Eight months into her role with Lever, Marielle had secured five major group commitments to advance plant-based foods. Global hotel brands Ascott Philippines and IHG Philippines joined homegrown hospitality group Eco-Hotels in pledging to make 30% of their menus plant-based, with Eco-Hotels quickly completing the transition. Major gaming and resort complexes, Okada and Winford Resort & Casino, issued identical commitments. Each new policy represents a reduction in greenhouse gas emissions and animal cruelty and an increase in public health. What energizes Marielle most is watching perspectives evolve.

“Six months ago, many hotel operators saw plant-based options as something for a small niche market, if they thought about it at all,” she explains. “Now I’m having conversations where they’re talking about these options as smart business moves and essential parts of sustainable hospitality.” This mindset change signals durability beyond temporary trends, embedding sustainable thinking into daily operational decisions.

Becoming a True Sustainability Champion

Marielle sits across from hotel managers in yet another conference room. The conversation that once felt impossible— convincing hospitality executives to add sustainable food choices—now happens routinely. Her calendar shows three more similar meetings this week across different hotel operators and restaurant groups.

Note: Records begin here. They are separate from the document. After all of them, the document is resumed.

(** What a transfer needs: inputs the wallet owns and can sign for with the drawn
    values, destinations that can be paid with the keys drawn for them, amounts
    that add up, and no collision among the pseudo inputs and the key images. *)
Record transfer_ready (dr : draws) (network : Z) (asset_id : bytes) (inputs : list asset_transfer_input)
  (destinations : list asset_transfer_destination) (burn_amount : Z) (carrier : bytes) : Prop := {
  ready_draws : draws_ok dr;
  ready_network : public_network network = true;
  ready_asset : asset_id <> null_hash;
  ready_carrier : carrier <> null_hash;
  ready_inputs : (1 <= length inputs <= 16)%nat;
  ready_spendable : Forall (spendable asset_id) inputs;
  ready_destinations : (1 <= length destinations <= output_count burn_amount)%nat;
  ready_amounts : Forall (fun t => 0 <= td_amount t) destinations;
  ready_burn : 0 <= burn_amount;
  ready_sum : zsum (td_amount <$> destinations) + burn_amount = zsum (ti_amount <$> inputs);
  ready_total : zsum (ti_amount <$> inputs) < 2 ^ 64;
  ready_payable : forall j t, pad_destinations destinations (output_count burn_amount) !! j = Some t ->
    payable (draw_secret dr) j t;
  ready_pseudo : NoDup (commitments (pseudo_openings dr inputs 0));
  ready_images : NoDup (key_image_of ∘ ti_spend_secret <$> inputs);
  ready_signable : forall k i, inputs !! k = Some i -> signable dr network asset_id carrier k i;
}.
(* ===== verification/AssetBuildWire.v ===== *)
(** What is built can be sent: the payload of an issuance or of a transfer has the
    shapes the envelope is read with, and fits into it. *)

From stdpp Require Import gmap.
From S2P Require Import Prelude Bytes AssetTypes AssetExamples AssetCodec AssetSnapshot AssetConfidential AssetOwnership AssetWire AssetWireCodec AssetRecipient AssetBuild AssetBuildProps.

(** ** Sizes *)

Lemma length_concat_bound {A} (write : A -> bytes) (k n : nat) l : Forall (fun a => (length (write a) <= k)%nat) l ->
  (length l <= n)%nat -> (length (concat (write <$> l)) <= n * k)%nat.
Proof.
  intros Hl Hn. trans (length l * k)%nat; [|nia]. induction Hl as [|a l Ha _ IH]; [done|].
  cbn [fmap list_fmap concat length] in *. rewrite length_app. specialize (IH ltac:(lia)). lia.
Qed.

Lemma length_keys n keys : keys_wf n keys -> (length (write_keys keys) <= 1 + n * 32)%nat.
Proof.
  intros [Hn Hk]. unfold write_keys, write_count. rewrite length_app.
  pose proof (length_concat_bound id 32 n keys) as Hc. rewrite list_fmap_id in Hc. cbn [length]. apply le_n_S, Hc; [|done].
  eapply Forall_impl; [exact Hk|]. intros k Hka. unfold id. by rewrite (array_length _ _ Hka).
Qed.

Lemma length_range_proof p : range_wf p -> (length (write_range_proof p) <= 1731)%nat.
Proof.
  intros [HV (HA & HA1 & HB & Hr & Hs & Hd) HL HR _]. unfold write_range_proof. rewrite !length_app.
  pose proof (length_keys _ _ HV). pose proof (length_keys _ _ HL). pose proof (length_keys _ _ HR). array_lengths. lia.
Qed.
(** The destinations: the recipient, the change, or an empty output to oneself. *)
Definition transfer_destinations (recipient : account_public_address) (recipient_is_subaddress : bool)
  (transfer_amount change_amount : Z) (change_address : account_public_address) (subaddr_account : Z) :
  list asset_transfer_destination :=
  let change := Destination change_address (negb (subaddr_account =? 0)) in
  let destinations :=
    (if transfer_amount =? 0 then [] else [Destination recipient recipient_is_subaddress transfer_amount])
    ++ (if change_amount =? 0 then [] else [change change_amount]) in
  if (length destinations =? 0)%nat then [change 0] else destinations.

(** The hard-fork test of both builders; the daemon may fail to answer. *)
Definition fork_rules (use_fork_rules : outcome bool) (message : string) : outcome unit :=
  match use_fork_rules with
  | Good active => require active message
  | Bad what | Thrown what => Bad ("cannot determine asset activation from daemon: " +:+ what)
  | Wild => Wild
  end.
Arguments fork_rules use_fork_rules message%_string.

(** [create_asset_transfer_transaction] up to the construction of the native
    transaction: the selected outputs, and the inputs and the destinations of the
    asset payload. [daemon] answers a call, or not ([None]);
    [random_indices total] is the set that the loop over [rand_idx(total)] fills. *)
Definition plan_asset_transfer (w : wallet) (ts : transfers) (asset_id : bytes)
  (recipient : account_public_address) (recipient_is_subaddress : bool) (transfer_amount burn_amount : Z)
  (subaddr_account : Z) (subaddr_indices : gset Z) (light_wallet : bool) (use_fork_rules : outcome bool)
  (change_address : account_public_address)
  (daemon : get_asset_outputs_request -> option get_asset_outputs_response) (random_indices : Z -> list Z)
  (rand_idx : nat -> (nat -> nat) * (nat -> nat)) :
  outcome (list (asset_transfer_details * bytes) * list asset_transfer_input * list asset_transfer_destination) :=
  require (negb light_wallet) "light wallets cannot verify asset hard-fork activation";;
  require (negb (m_watch_only w || m_multisig w || m_background_syncing w || m_is_background_wallet w))
    "asset transfers require a full, foreground, non-multisig wallet";;
  require (negb (m_key_on_device w)) "asset transfers are not implemented for hardware wallets";;
  require (negb ((transfer_amount =? 0) && (burn_amount =? 0)))
    "asset transfer and burn amounts cannot both be zero";;
  require (transfer_amount <=? UINT64_MAX - burn_amount) "asset transfer amount overflows";;
  fork_rules use_fork_rules "asset transfers are not active at the daemon's current hard fork";;
  let required := transfer_amount + burn_amount in
  '(selected, selected_total) ← select_asset_inputs w ts asset_id required subaddr_account subaddr_indices;
  total_response ← expect (active_response (daemon (total_request asset_id)))
    "daemon could not provide an active asset output set";
  require (Z.of_nat CONFIDENTIAL_ASSET_RING_SIZE <=? rs_total total_response)
    "asset does not yet have the 16 outputs required for a transfer ring";;
  ring_response ← expect (active_response (daemon (ring_request asset_id
    (random_indices (rs_total total_response)) selected))) "daemon could not provide selected asset ring members";
  candidates ← ring_candidates asset_id (rs_outputs ring_response) [];
  inputs ← make_rings rand_idx candidates selected 0;
  Good (selected, inputs, transfer_destinations recipient recipient_is_subaddress transfer_amount
    (selected_total - required) change_address subaddr_account).

End Scan.
(** C20: with the keys at hand and amounts that fit in 64 bits, the selection
    succeeds exactly if some choice of at most sixteen of the wallet's outputs
    is enough; what it selects is such a choice, with its sum. *)
Theorem selection_complete ts asset_id required account indices : 0 < required ->
  Forall regenerates (spend_candidates asset_id account indices ts) ->
  Forall (fun td => 0 <= t_amount td) (spend_candidates asset_id account indices ts) ->
  zsum (t_amount <$> spend_candidates asset_id account indices ts) < 2 ^ 64 ->
  (exists selected, select_asset_inputs w ts asset_id required account indices
      = Good (selected, zsum (t_amount <$> selected.*1)) /\
    selected.*1 ⊆+ spend_candidates asset_id account indices ts /\ (length selected <= 16)%nat /\
    required <= zsum (t_amount <$> selected.*1)) <->
  (exists choice, choice ⊆+ spend_candidates asset_id account indices ts /\ (length choice <= 16)%nat /\
    required <= zsum (t_amount <$> choice)).
Proof. apply select_complete. Qed.

End Selection.

(** ** Rings *)

Lemma insert_Permutation {A} (l : list A) i x : (i < length l)%nat -> <[i := x]> l ≡ₚ x :: delete i l.
Proof.
  revert i. induction l as [|y l IH]; intros [|i] Hi; cbn in *; try lia; [done|].
  rewrite IH by lia. by constructor.
Qed.
(** The one-time keys a transaction pays to. *)
Definition dests (p : asset_transaction_payload) : list bytes :=
  match payload_outputs (w_balances p) (w_output_recipients p) with
  | Good outputs => (fun o => c_destination o.2) <$> outputs
  | _ => []
  end.

Lemma creates_dests p a d c : creates p a d c -> d ∈ dests p.
Proof.
  intros (outputs & r & E & Hin & <-). unfold dests. rewrite E. apply list_elem_of_fmap. by exists (a, c, r).
Qed.

(** The ids of the outputs are those that were derived, output by output. *)
Lemma candidate_ids_lookup db net carrier outputs : forall k ids,
  candidate_output_ids db net carrier k outputs = Good ids -> length ids = length outputs /\
  forall j a c r, outputs !! j = Some (a, c, r) -> exists id, ids !! j = Some id /\
    derive_asset_output_id net carrier a (k + Z.of_nat j) (c_destination r) c = Good id.
Proof.
  induction outputs as [|[[a c] r] outputs IH]; intros k ids E; cbn [candidate_output_ids] in E.
  { injection E as <-. done. }
  apply bind_Good in E as (id & E1 & E). apply bind_Good in E as ([] & _ & E).
  apply bind_Good in E as (ids' & E2 & [= <-]). apply IH in E2 as [Hl Hj]. split; [cbn; lia|].
  intros [|j] a' c' r' Ho; cbn in Ho.
  - injection Ho as <- <- <-. exists id. rewrite Z.add_0_r. done.
  - destruct (Hj j a' c' r' Ho) as (id' & ? & Hd). exists id'. split; [done|]. rewrite <- Hd. f_equal. lia.
Qed.

Lemma add_outputs_lookup n outputs : forall ids k db db', add_outputs outputs ids n k db = Good db' ->
  asset_outputs db ⊆ asset_outputs db' /\
  (forall j o id, outputs !! j = Some o -> ids !! j = Some id ->
    asset_outputs db' !! id = Some (output_data o n (k + Z.of_nat j))) /\
  forall id o, asset_outputs db' !! id = Some o -> asset_outputs db !! id = Some o \/
    exists j o', outputs !! j = Some o' /\ ids !! j = Some id /\ o = output_data o' n (k + Z.of_nat j).
Proof.
  induction outputs as [|o outputs IH]; intros ids k db db' E; [injection E as <-; split_and!; [done|done|by left]|].
  destruct ids as [|i ids]; [done|]. cbn [add_outputs] in E.
  apply bind_Good in E as (db1 & E1 & E). apply IH in E as (Hsub & Hj & Hback).
  unfold add_asset_output in E1. apply bind_Good in E1 as ([t h] & (Hn & _ & [= -> ->])%put_Good & [= <-]).
  cbn [asset_outputs set_outputs] in *. split_and!.
  - etrans; [|exact Hsub]. by apply insert_subseteq.
  - intros [|j] o' id Ho Hid; cbn in Ho, Hid.
    + injection Ho as <-. injection Hid as <-. rewrite Z.add_0_r.
      eapply lookup_weaken; [|exact Hsub]. by rewrite lookup_insert_eq.
    + rewrite (Hj j o' id Ho Hid). f_equal. f_equal. lia.
  - intros id o' [[[<- <-]|[_ ?]]%lookup_insert_Some|(j & o1 & Ho & Hid & ->)]%Hback; [right|by left|right].
    + exists 0%nat, o. rewrite Z.add_0_r. done.
    + exists (S j), o1. split_and!; [done|done|]. f_equal. lia.
Qed.

(** The outputs of an applied transaction are stored, each under its id, and
    nothing else is. *)
Lemma applied_outputs_stored db p net n db' ids :
  apply_asset_transaction_to_db db p net (w_carrier_prefix_hash p) n = Good (db', ids) ->
  exists outputs, payload_outputs (w_balances p) (w_output_recipients p) = Good outputs /\
    asset_outputs db ⊆ asset_outputs db' /\
    (forall j a c r, outputs !! j = Some (a, c, r) -> exists id,
      derive_asset_output_id net (w_carrier_prefix_hash p) a (Z.of_nat j) (c_destination r) c = Good id /\
      asset_outputs db' !! id = Some (output_data (a, c, r) n (Z.of_nat j))) /\
    forall id o, asset_outputs db' !! id = Some o -> asset_outputs db !! id = Some o \/
      exists j a c r, outputs !! j = Some (a, c, r) /\ o = output_data (a, c, r) n (Z.of_nat j) /\
        derive_asset_output_id net (w_carrier_prefix_hash p) a (Z.of_nat j) (c_destination r) c = Good id.
Proof.
  intros (reg & i & outputs & db1 & db2 & [_ _ _ _ E5 E6 E7 E8 E9])%apply_Good. exists outputs. split; [done|].
  apply add_issued_Good in E7 as (Ho1 & _). apply add_key_images_Good in E8 as (_ & Ho2 & _).
  apply add_outputs_lookup in E9 as (Hsub & Hj & Hback). rewrite Ho2, Ho1 in Hsub.
  apply candidate_ids_lookup in E6 as [Hlen Hid]. split_and!; [done| |].
  - intros j a c r Ho. destruct (Hid j a c r Ho) as (id & Hi & Hd). exists id. split; [done|]. by apply Hj.
  - intros id o Hlook. destruct (Hback id o Hlook) as [Hold|(j & [[a c] r] & Ho & Hi & ->)]; [left; by rewrite <- Ho1, <- Ho2|right].
    exists j, a, c, r. destruct (Hid j a c r Ho) as (id' & Hi' & Hd). assert (id' = id) as -> by congruence. done.
Qed.

End Outputs.

(** ** The scan of a transaction *)

Section Scan.
Context `{Crypto, RingCt, KeyExchange, WalletKeys} (w : wallet).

Marielle’s early experiences with scarcity and environmental uncertainty now serve as assets in her sustainability work. Growing up without financial security or predictability taught her adaptation, empathy, and a stubborn determination to tackle systems making life harder for everyone—people and animals alike. “The climate crisis isn’t just about rising temperatures or melting ice caps,” she emphasizes. “It’s about families like mine who get hit first and hardest when extreme weather destroys what little stability they’ve built.”

Her approach to the work remains deeply personal. The hope she maintains is that through this work, fewer people will face the uncertainty she grew up with, building systems that protect all forms of life.

“Don’t underestimate how your own story connects you to this work,” Marielle notes in closing. “The difficult experiences you’ve faced give you insights that no training program can teach…You’re not just dealing with numbers and data—you’re fighting for real lives and a livable future.”